Darkel? Que diabo é isso?
por LEONARDO DIAS PEREIRA
Sob a misteriosa alcunha de Darkel esconde-se um dos artistas mais inventivos e revolucionários da França. Precursor do último levante da música eletrônica; produtor requisitado para vários álbuns e remixes; amigo e parceiro de Sophia Coppola são alguns de seus atributos. E ai, deu pra sacar quem é? Trata-se de Jean-Benoit Dunckel, que ao lado de Nicolas Godin formam o duo Air.

O nome do disco é um trocadilho com o seu nome: Dunkel (sem o c) significa dark em alemão. Mas o disco em si bem que poderia passar facilmente por uma coletânea de lados B do Air, que os mais desavisados nem perceberiam que apenas uma das metades da banda francesa está em ação.

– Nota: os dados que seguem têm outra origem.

(* ===================================================================== *)
(** ** The status invariant                                              *)
(* ===================================================================== *)

Lemma set_status_canonical (v : JsVal) (c c' : ClassObj) :
  isPrimitive v = true -> set_status v c = Ok c' -> status_ok c'.
Proof.
  intros Hp H. unfold set_status in H. inv_rbind.
  exact (status_value_canonical _ _ Hp E).
Qed.

Lemma new_Class_canonical
    (a0 a1 a2 a3 a4 a5 a6 a7 a8 a9 status : JsVal) (c : ClassObj) :
  isPrimitive status = true ->
  new_Class a0 a1 a2 a3 a4 a5 a6 a7 a8 a9 status = Ok c -> status_ok c.
Proof.
  intros Hp H. unfold new_Class in H.
  repeat match goal with
         | H : rbind ?r _ = Ok _ |- _ =>
             destruct r; simpl in H; [|discriminate]
         end.
  exact (set_status_canonical _ _ _ Hp H).
Qed.

(** For a preorder [R], stepping along [R] passes through [bind] and
    loops. *)
Section Steps.

Variable R : State -> State -> Prop.
Hypothesis R_refl : forall st, R st st.
Hypothesis R_trans : forall a b c, R a b -> R b c -> R a c.

Lemma steps_ret {A} (a : A) : steps R (ret a).
Proof using R_refl. intros st; apply R_refl. Qed.

Lemma steps_raise {A} (e : Error) : steps R (@raise A e).
Proof using R_refl. intros st; apply R_refl. Qed.

Lemma steps_gets {A} (f : State -> A) : steps R (gets f).
Proof using R_refl. intros st; apply R_refl. Qed.

Lemma steps_liftR {A} (r : Result A) : steps R (liftR r).
Proof using R_refl. destruct r; [apply steps_ret | apply steps_raise]. Qed.

Lemma steps_modify (f : State -> State) :
  (forall st, R st (f st)) -> steps R (modify f).
Proof using Type. intros Hf st. apply Hf. Qed.

Lemma steps_bind {A B} (m : M A) (k : A -> M B) :
  steps R m -> (forall a, steps R (k a)) -> steps R (bind m k).
Proof using R_trans.
  intros Hm Hk st. unfold bind. specialize (Hm st).
  destruct (m st) as [[a | e |] st']; simpl in *; auto.
  eapply R_trans; [exact Hm | apply Hk].
Qed.

Lemma steps_forEach {A} (l : list A) (body : A -> M unit) :
  (forall a, steps R (body a)) -> steps R (forEach l body).
Proof using R_refl R_trans.
  intros Hb. induction l as [|a l IH]; simpl.
  - apply steps_ret.
  - apply steps_bind; auto.
Qed.

Lemma steps_children {A} (o : option A) : steps R (children o).
Proof using R_refl. destruct o; [apply steps_ret | apply steps_raise]. Qed.

Lemma steps_if {A} (b : bool) (m1 m2 : M A) :
  steps R m1 -> steps R m2 -> steps R (if b then m1 else m2).
Proof using Type. now destruct b. Qed.

Lemma steps_getProp (entry : JsVal) (name : string) :
  steps R (getProp entry name).
Proof using R_refl.
  destruct entry; simpl; first [apply steps_ret | apply steps_raise].
Qed.

(** What [R] has to allow: each of the assignments the methods make. *)
Hypothesis R_requests : forall st l, R st (with_requests (requests st ++ l) st).
Hypothesis R_clock : forall st t, R st (with_clock t st).
Hypothesis R_rate : forall st r, R st (with_rateLimit r st).
Hypothesis R_push :
  forall st cls, status_ok cls -> R st (with_classData (classData st ++ [cls]) st).

Lemma steps_rateLimit : steps R _logAndExecuteRateLimit.
Proof using R_refl R_trans R_clock R_rate.
  unfold _logAndExecuteRateLimit, sleep.
  apply steps_bind; [apply steps_gets | intros now].
  apply steps_bind; [apply steps_gets | intros interval].
  apply steps_bind.
  - apply steps_if; [|apply steps_ret].
    apply steps_modify. intros st. apply R_clock.
  - intros _. apply steps_bind; [apply steps_gets | intros now'].
    apply steps_modify. intros st. apply R_rate.
Qed.

Lemma steps_fetch (http : string -> option Page) (url : string) :
  steps R (fetch http url).
Proof using R_refl R_trans R_requests.
  unfold fetch. apply steps_bind.
  - apply steps_modify. intros st. apply R_requests.
  - intros _. destruct (http url); [apply steps_ret | apply steps_raise].
Qed.

Lemma steps_httpRequest (http : string -> option Page) (url : string) :
  steps R (httpRequest http url).
Proof using R_refl R_trans R_requests.
  intros st. unfold httpRequest.
  pose proof (steps_fetch http url st) as Hf.
  destruct (fetch http url st) as [[p|e|] st']; exact Hf.
Qed.

Lemma steps_construct
    (a0 a1 a2 a3 a4 a5 a6 a7 a8 a9 status : JsVal) :
  isPrimitive status = true ->
  steps R (bind (liftR (new_Class a0 a1 a2 a3 a4 a5 a6 a7 a8 a9 status))
           (fun cls => modify (fun st => with_classData (classData st ++ [cls]) st))).
Proof using R_refl R_push.
  intros Hp.
  destruct (new_Class a0 a1 a2 a3 a4 a5 a6 a7 a8 a9 status) as [c|e] eqn:E.
  - intros st. unfold bind; simpl.
    apply R_push. exact (new_Class_canonical _ _ _ _ _ _ _ _ _ _ _ _ Hp E).
  - intros st. apply R_refl.
Qed.

Lemma steps_createAndSaveClass (classInfo : list string) :
  steps R (createAndSaveClass classInfo).
Proof using R_refl R_push.
  unfold createAndSaveClass.
  do 11 (destruct classInfo as [|? classInfo]; [apply steps_raise|]).
  destruct classInfo; [|apply steps_raise].
  now apply steps_construct.
Qed.

Lemma steps_loadEntry (entry : JsVal) : steps R (loadEntry entry).
Proof using R_refl R_trans R_push.
  unfold loadEntry.
  do 12 (apply steps_bind;
         [first [apply steps_getProp | apply steps_liftR] | intros ?]).
  now apply steps_construct.
Qed.

(** With the course-list data free to change as well, discovery and the
    whole of [getCourseData] step along [R]. *)
Hypothesis R_data : forall st d, R st (with_courselistData d st).

Lemma steps_getTermsAndSubjects (http : string -> option Page) :
  steps R (getTermsAndSubjects http).
Proof using R_refl R_trans R_requests R_clock R_rate R_data.
  unfold getTermsAndSubjects, secondToLast.
  apply steps_bind; [apply steps_rateLimit|intros _].
  apply steps_bind; [apply steps_httpRequest|intros page].
  apply steps_bind; [apply steps_children|intros terms].
  apply steps_bind; [apply steps_modify; intros; apply R_data|intros _].
  apply steps_bind.
  - destruct (2 <=? Z.of_nat (length terms)); [|apply steps_raise].
    destruct (nth_error terms (length terms - 2));
      [apply steps_ret | apply steps_raise].
  - intros latest.
    apply steps_bind; [apply steps_modify; intros; apply R_data|intros _].
    apply steps_bind; [apply steps_children|intros subjectsChildren].
    apply steps_modify; intros; apply R_data.
Qed.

“Be My Friend”, com suas melodias soturnas e sintetizadores sinistros abre o disco fazendo jus ao nome Darkel. Só que o pretenso clima pesado dissipa-se rapidamente em seguida, na mais que fofa “At The End Of The Sky”, que conta com um clipe só comparado no quesito “fofura” ao de “Coffe & TV” do Blur. E a coisa vai tomando proporções perigosas com Dunckel ordenando a todos quebrarem as suas tv’s em “TV Destroy”.

DARKEL
Astralwerks (Importado)

As experimentações com a eletrônica também tem o seu espaço garantido em “Earth” – faixa com quase intermináveis sete minutos – e “Bathroom Spirit”. Darkel além de demonstrar a incrível capacidade de Jean-Benoit Dunckel em moldar canções sutis e extremamente pops, escancara para o mundo qual é a metade mais criativa do duo francês Air. E, claro, serve para apaziguar os ânimos dos fãs enquanto o próximo disco da dupla não sai.